I had a very influential teacher who did the same thing. He did a painting a day as a diary entry. My father was a photojournalist. He was documenting a lot things about people’s lives. It wasn’t anything I ever thought about. It’s just kind of my mode.
So you would be doing this if no one was reading it, if you weren’t putting it out there for people.
Yeah. I think so, in some way. People reading it and giving feedback has definitely been a lot of my motivation. Before I did comics, I was trying to figure out my niche. I had been going to art school forever. I went to an art middle school, high school, and college.
After college, I was like, “what is my thing?” I did painting and textiles and stuff.
You knew you were an artistic person.
Yeah, I knew I was an artistic person, but I didn’t know what kind I was. I wasn’t really a painter… When I started doing comics and thinking about it more, I realized that I’ve always done autobio, even though…you don’t think of your topics that way when you’re a painter or another kind of artist.
How abstract was your work?
It wasn’t. It was very figurative. It actually looked a lot like comics, only with one panel and no words. But they were all very narrative.
It was a real event from your life.
All of my stuff was.
What’s an example of something you would have painted?

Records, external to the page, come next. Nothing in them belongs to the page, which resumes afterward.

(** [LvBlockEndpoint::open] *)
Definition open_endpoint (target : ResolvedLvTarget) (vg_uuid : string) : Sys S EndpointError LvBlockEndpoint :=
  let* dm_uuid := sys_of (expected_dm_uuid vg_uuid target.(ResolvedLvTarget.lv_uuid)) in
  let* block := sys_of (ok_or target.(ResolvedLvTarget.block) EndpointError.Changed) in
  let* path := sys_of (endpoint_path target block) in
  let* path_fd := io (open_path path) in
  let* stat := io (fstat path_fd) in
  if negb (same_device stat block) then sys_fail EndpointError.Changed
  else
    let* file := io (reopen ("/proc/self/fd/" +:+ pretty path_fd)) in
    let endpoint := LvBlockEndpoint.mk file block target.(ResolvedLvTarget.size) dm_uuid in
    let* _ := recheck endpoint in
    sys_return endpoint.

(** [open_mount_target] *)
Definition open_mount_target (target : PathBuf) : Sys S EndpointError N :=
  if negb (is_absolute target) || negb (has_parent target) || negb (forallb is_plain_component target)
  then sys_fail EndpointError.MountTarget
  else
    let* directory := io (open_directory target) in
    let* occupied := io (has_entry ("/proc/self/fd/" +:+ pretty directory)) in
    if (occupied : bool) then sys_fail EndpointError.MountTarget else sys_return directory.
End endpoint.

(** ** Registered writes ([storage-provider/src/lib.rs]) *)

(** The [Display] of the errors. *)
Class AdapterText := {
  adapter_native_text :: NativeText;
  lvm_write_text : LvmWriteError → string;
  filesystem_write_text : FilesystemWriteError → string;
  mount_write_text : MountWriteError → string;
  endpoint_text : EndpointError → string }.

Section writes.
Context {S L : Type} `{Loader S L, LvmPlugin S L, FsPlugin S L, MountLibrary S L, Descriptors S, AdapterText}.

(** Execution is declared and the backend is a library. *)
Definition executing {E A} (undeclared : E) (wrap : NativeProbeError → E) (backend : RegisteredBackend L)
    (call : L → Sys S E A) : Sys S E A :=
  if negb (declares_execute backend) then sys_fail undeclared
  else match backend.(RegisteredBackend.access) with
       | LoadedBackendAccess.Library library => call library.(LoadedLibrary.handle)
       | LoadedBackendAccess.Executable => sys_fail (wrap NativeProbeError.LibraryRequired)
       end.

Definition mount_native (e : NativeProbeError) : MountWriteError := MountWriteError.Native (native_text e).

Definition check_linear_lv_support (backend : RegisteredBackend L) : Sys S LvmWriteError unit :=
  executing LvmWriteError.ExecutionNotDeclared lvm_native backend (λ library,
    sys_map_err lvm_native (library_linear_support library)).

Definition create_linear_lv (backend : RegisteredBackend L) (request : LinearLvRequest)
    : Sys S LvmWriteError string :=
  executing LvmWriteError.ExecutionNotDeclared lvm_native backend (λ library,
    library_create_lv library request).

Definition check_lv_activation_support (backend : RegisteredBackend L) : Sys S LvmWriteError unit :=
  executing LvmWriteError.ExecutionNotDeclared lvm_native backend (λ library,
    sys_map_err lvm_native (library_activation_support library)).

Definition activate_lv (backend : RegisteredBackend L) (request : LvActivationRequest)
    : Sys S LvmWriteError unit :=
  executing LvmWriteError.ExecutionNotDeclared lvm_native backend (λ library,
    library_activate_lv library request).

Definition check_ext4_mount_support (backend : RegisteredBackend L) : Sys S MountWriteError unit :=
  executing MountWriteError.ExecutionNotDeclared mount_native backend (λ library,
    sys_map_err mount_native (library_mount_support library)).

I did a drawing of me and my boyfriend in the car, and he found an eyelash on my cheek and was holding it out for me to make a wish. I was in college when I drew that. You didn’t know from the drawing what was going on. And it’s really not that big of a deal, but for it was because [whimsical voice] we were in love, and we were breaking up, and it was so ironic that he was holding out to make a wish and of course the only thing I would wish for is for us to get back together.
It’s dumb, but the drawing came out well. That’s where the strength of my work lies, in that mystery. I’m obscuring mundanity of my life by putting them in these well-crafted drawings.
That’s kind of ironic though, right? You ended up adding more context to your work later.
Yeah, right, but there was only that drawing for that story. I didn’t think I should do comics, because I thought that, if I did flesh out the story more, it wouldn’t be interesting anymore. So I really held off from even considering doing comics for a long time, because of that. But the stuff that I wanted to draw was really autobio-based.
What was the question, again?
If it wasn’t out there for people to read, would you still be doing it?
Yeah. In my sketchbook I always do it. I always thought of that as my sketchbook work. It was never what I was supposed to “do” as an artist. I had this one class in college where we had to do a large drawing. It could be anything—just large. It was a formative moment. I thought I was going to do a big drawing of orchid, because I was taking botany and I was living in Florida and I was really into orchids and my mom needing a drawing for her wall.
But at the same time, I had just gone on a trip to California with my mom, and I was doing all of these—what I call—”memory” drawings in my sketchbook. They look just like comics, but without words. But they were just my memory drawings. They were just what I was into. They weren’t artwork.
So I started sketching out these orchids, and my teacher was like, “what are you doing? This seems like an old ladyish, boring drawing. Obviously [diary comics] are what you’re more interested in. You’re doing more interesting drawings in these.” I was like, “really?” They weren’t good drawing. They were cartoony.
You were sharing the drawings?
I was sharing the sketchbook with my ideas in it, and she just saw them. And she was like “what are these?” I thought they would immediately be dismissed, because when you’re in art school, you’re supposed to be drafting and shading and modeling, and these were just pen line drawings.
So it wasn’t until she looked at that that I felt I was allowed to think that that way of drawing had any merit. But that was the way I normally drew. But I just agonized and slogged through drawing classes, because I thought I had to draw in this other way.